2. Créer des places d’IFSI selon les besoins de la population et non pas en fonction de la capacité d'accueil des IFSI : le 26 avril dernier, dans la feuille de route qui devait marquer les « 100 jours d’apaisement », la Première ministre, Elisabeth Borne, a annoncé l’ouverture de 2 000 places supplémentaires dans les IFSI à la rentrée 2023. Il faut pourtant «des murs et des chaises», a résumé Patrick Chamboredon qui s'est dit vigilant à ce que cette annonce se concrétise.
3. Instaurer un système de tutorat pour accompagner les jeunes élèves de leur formation à leurs premières années d’exercice pour éviter l'abandon des élèves au cours de leur parcours : aujourd'hui, 30% des élèves arrêtent en cours de formation.
4. Travailler à l’attractivité du métier pour attirer des professionnels et pour maintenir les professionnels en activité. Cette proposition revêt plusieurs aspects dont :
• L’accompagnement de la montée en compétences des infirmiers au sein d’un exercice coordonné avec les médecins et les professions paramédicales. C’est ce qui doit irriguer les travaux sur le décret « infirmier » en cours. Par ailleurs, «l'infirmier référent doit constituer une vrai relais du médecin», a précisé Patrick Chamboredon. «On ne peut que se féliciter de la reconnaissance de ce professionnel de proximité ; Il faut malgré tout articuler ce statut avec celui des IPA. », estime le président de l'Ordre.
• L’instauration de ratios d’accompagnement de professionnels par patients pour améliorer les conditions de travail des professionnels et in fine la qualité des soins aux patients.
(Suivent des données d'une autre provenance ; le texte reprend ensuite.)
(** [.order(col)]: ascending on an integer key, rows with equal keys in
    table order. *)
Fixpoint insert_by {A} (key : A → Z) (x : A) (l : list A) : list A :=
  match l with
  | [] => [x]
  | y :: l' => if key x <=? key y then x :: l else y :: insert_by key x l'
  end.

Definition order_by {A} (key : A → Z) (l : list A) : list A :=
  foldr (insert_by key) [] l.

(** [.order(col, desc=True)] *)
Definition order_by_desc {A} (key : A → Z) (l : list A) : list A :=
  order_by (λ r, - key r) l.

(** Modelled from the spec: the column defaults of [logs], whose schema is
    not part of the script ("free-text progress notes (default empty),
    completion percent (integer 0-100, default 0)"). *)
Definition progress_default : string := "".
Definition percent_default : Z := 0.

(** The JSON object handed to [table("logs").upsert]: the natural key and
    the columns that are present. *)
Record LogPayload := mkLogPayload {
  p_task_id : Z;
  p_log_date : date;
  p_progress : option string;
  p_percent : option Z
}.

Definition log_key (tid : Z) (d : date) (r : Log) : Prop :=
  task_id r = tid ∧ log_date r = d.

#[export] Instance log_key_dec tid d r : Decision (log_key tid d r).
Proof. unfold log_key. apply _. Defined.

Definition log_set (p : LogPayload) (r : Log) : Log :=
  mkLog (l_id r) (p_task_id p) (p_log_date p)
        (default (progress r) (p_progress p))
        (default (percent r) (p_percent p)).

Definition log_new (p : LogPayload) (lid : Z) : Log :=
  mkLog lid (p_task_id p) (p_log_date p)
        (default progress_default (p_progress p))
        (default percent_default (p_percent p)).

(** [supabase.table("logs").upsert(p, on_conflict="task_id,log_date")] *)
Definition logs_upsert (p : LogPayload) (st : Store) : Store :=
  mkStore (tasks st)
          (upsert (log_key (p_task_id p) (p_log_date p)) (log_set p)
                  (log_new p (logs_seq st)) (logs st))
          (docs st) (bucket st) (tasks_seq st) (logs_seq st + 1) (docs_seq st).

Definition doc_key (lid : Z) (key : string) (r : Doc) : Prop :=
  log_id r = lid ∧ path r = key.

#[export] Instance doc_key_dec lid key r : Decision (doc_key lid key r).
Proof. unfold doc_key. apply _. Defined.

(** [supabase.table("docs").upsert({"log_id", "filename", "path"},
    on_conflict="log_id,path")]; [uploaded_at] is not in the payload, so
    it is the insertion time of the row. *)
Definition docs_upsert (lid : Z) (fname key : string) (now : Z) (st : Store) : Store :=
  mkStore (tasks st) (logs st)
          (upsert (doc_key lid key)
                  (λ r, mkDoc (d_id r) lid fname key (uploaded_at r))
                  (mkDoc (docs_seq st) lid fname key now) (docs st))
          (bucket st) (tasks_seq st) (logs_seq st) (docs_seq st + 1).

(** ** The page *)

(** *** Create Task (sidebar form) *)

Inductive create_result :=
| NameRequired
| DeadlineBeforeStart
| Created (tid : Z).

(** [supabase.table("tasks").insert({...})]; the new row is returned. *)
Definition tasks_insert (name : string) (s e : date) (now : Z) (st : Store) : Task * Store :=
  let t := mkTask (tasks_seq st) name s e now in
  (t, mkStore (tasks st ++ [t]) (logs st) (docs st) (bucket st)
              (tasks_seq st + 1) (logs_seq st) (docs_seq st)).

(** The payload of the daily-rows loop. *)
Definition daily_row (tid : Z) (dt : date) : LogPayload :=
  mkLogPayload tid dt (Some "") (Some 0).

Definition create_daily_rows (tid : Z) (sdate edate : date) (st : Store) : Store :=
  foldl (λ s dt, logs_upsert (daily_row tid dt) s) st (rrule_daily sdate edate).

Definition create_task (tname : string) (sdate edate : date) (now : Z)
    (st : Store) : create_result * Store :=
  if decide (strip tname = "") then (NameRequired, st)
  else if edate <? sdate then (DeadlineBeforeStart, st)
  else
    let '(task, st1) := tasks_insert (strip tname) sdate edate now st in
    (Created (t_id task), create_daily_rows (t_id task) sdate edate st1).

(** The rows the daily-rows loop appends for the dates [ds], the first of
    them taking the identifier [seq]. *)
Definition new_rows (tid seq : Z) (ds : list date) : list Log :=
  imap (λ i d, mkLog (seq + Z.of_nat i) tid d "" 0) ds.

(** *** List Tasks *)

Definition list_tasks (st : Store) : list Task :=
  order_by_desc updated_at (tasks st).

(** The [Days] column. *)
Definition Days (t : Task) : Z := end_date t - start_date t + 1.

(** One entry of [done_pct]. *)
Definition done_pct (rows : list Z) : Z :=
  match rows with
  | [] => 0
  | _ => py_round (true_div (sum rows) (Z.of_nat (length rows)))
  end.

Definition task_done_pct (st : Store) (t : Task) : Z :=
  done_pct (percent <$> select_where (λ r, task_id r = t_id t) (logs st)).

(** *** Overview: edit task name *)

Inductive rename_result :=
| NameEmpty
| NameUpdated.

Definition rename (tid : Z) (new_name : string) (st : Store) : rename_result * Store :=
  if decide (strip new_name = "") then (NameEmpty, st)
  else
    (NameUpdated,
     set_tasks (update_where (λ t, t_id t = tid)
                  (λ t, mkTask (t_id t) (strip new_name) (start_date t)
                               (end_date t) (updated_at t))) st).

(** The Overview table of a task's logs. *)
Definition task_logs (tid : Z) (st : Store) : list Log :=
  order_by log_date (select_where (λ r, task_id r = tid) (logs st)).

(** *** Daily Update *)

(** [st.date_input(value, min_value, max_value)]: raises when [value] is
    outside the bounds; otherwise hands back the date the user picked, or
    [value] when the user did not pick one.  The calendar offers no date
    outside the bounds; such a pick leaves the widget on [value]. *)
Definition date_input (value min_value max_value : date) (pick : option date) : option date :=
  if (min_value <=? value) && (value <=? max_value) then
    match pick with
    | Some d => if (min_value <=? d) && (d <=? max_value) then Some d else Some value
    | None => Some value
    end
  else None.

(** [st.text_area(value)] *)
Definition text_area (value : string) (typed : option string) : string :=
  default value typed.

(** [st.slider(lo, hi, value, step)]: raises when [value] is outside the
    bounds; the handle cannot be dragged past either end and rests on the
    grid [lo, lo + step, ...]. *)
Definition slider (lo hi value step : Z) (dragged : option Z) : option Z :=
  if (lo <=? value) && (value <=? hi) then
    match dragged with
    | Some v => Some (lo + (Z.max lo (Z.min hi v) - lo) / step * step)
    | None => Some value
    end
  else None.

(** "ensure row exists WITHOUT resetting saved values": the payload holds
    the natural key only. *)
Definition ensure_row (tid : Z) (pick : date) (st : Store) : Store :=
  logs_upsert (mkLogPayload tid pick None None) st.

(** "load the row" *)
Definition load_row (tid : Z) (pick : date) (st : Store) : option Log :=
  single (select_where (log_key tid pick) (logs st)).

(** [table("logs").update({"progress", "percent"}).eq("id", lid)] *)
Definition logs_update (lid : Z) (notes : string) (pct : Z) (st : Store) : Store :=
  set_logs (update_where (λ r, l_id r = lid)
              (λ r, mkLog (l_id r) (task_id r) (log_date r) notes pct)) st.

(** [table("tasks").update({"updated_at": "now()"}).eq("id", tid)] *)
Definition touch_task (tid : Z) (now : Z) (st : Store) : Store :=
  set_tasks (update_where (λ t, t_id t = tid)
               (λ t, mkTask (t_id t) (task_name t) (start_date t) (end_date t) now)) st.

(** The "Save progress" button. *)
Definition save_progress (row : Log) (tid : Z) (notes : string) (pct : Z)
    (now : Z) (st : Store) : Store :=
  touch_task tid now (logs_update (l_id row) notes pct st).

(** The "Mark 100%" button. *)
Definition mark_done (row : Log) (tid : Z) (notes : string) (now : Z) (st : Store) : Store :=
  touch_task tid now (logs_update (l_id row) notes 100 st).

(** *** Upload of supporting documents *)

(** [f"task_{task_id}/{pick}/{f.name}"] *)
Definition storage_key (tid : Z) (pick : date) (fname : string) : string :=
  "task_" +:+ str_int tid +:+ "/" +:+ isoformat pick +:+ "/" +:+ fname.

(** [storage.from_(BUCKET).upload(key, data, {"upsert": ..})]: refused when
    the object exists and [upsert] is off. *)
Definition storage_upload (key : string) (b : Blob) (overwrite : bool)
    (bk : gmap string Blob) : option (gmap string Blob) :=
  match bk !! key with
  | Some _ => if overwrite then Some (<[key := b]> bk) else None
  | None => Some (<[key := b]> bk)
  end.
• La création de vrais parcours de carrières. «En ce sens, et à titre d’exemple, l’ouverture d’une section en sciences infirmières au sein du Conseil national des universités va ouvrir de nouvelles perspectives» a précisé Patrick Chamboredon.
• Et enfin, une réflexion sur la création d’une filière infirmière dédiée à la prévention et à la santé publique au plus proche des patients.
Pour Patrick Chamboredon, Président de l’Ordre National des Infirmiers : « Il s’agit avant tout, à travers ces projections démographiques, d’anticiper les besoins en soins des Français et de s’assurer qu’ils recevront des soins quotidiens de qualité. Le rôle des infirmiers et infirmières, présents sur tout le territoire, sera encore plus crucial auprès d’une population qui va devenir plus âgée et qui souhaitera tout de même vieillir chez elle. Aussi, il est indispensable de mieux reconnaître leurs compétences dans le parcours de soins en leur donnant plus d’autonomie. »
Conditions de l'étude de l'Ordre :
Réalisées par Olivier Lacoste, géographe spécialiste des questions de santé, ces projections démographiques ont pour point de départ les 504 000 infirmiers inscrits à l’Ordre national des infirmiers en septembre 2023. Elles prennent en compte plusieurs paramètres :
• Les capacités d’accueil année après année des instituts en formation en soins infirmiers : 38 162 élèves sont aujourd’hui admis.
• Le taux d’attrition de 0,75% observé par l’ONI correspondant à des arrêts d’exercice avant le départ à la retraite. En effet, même si la période d’activité augmente, nous remarquons un arrêt de l’exercice avant 64 ans.
• Les taux d’obtention de diplôme en fin d’études : - 60,8 % selon une étude du CEFIEC de février 2023 (pris en compte dans la projection pessimiste) - 80,4 % selon une étude de la DREES de mai 2023 (pris en compte dans la projection optimiste).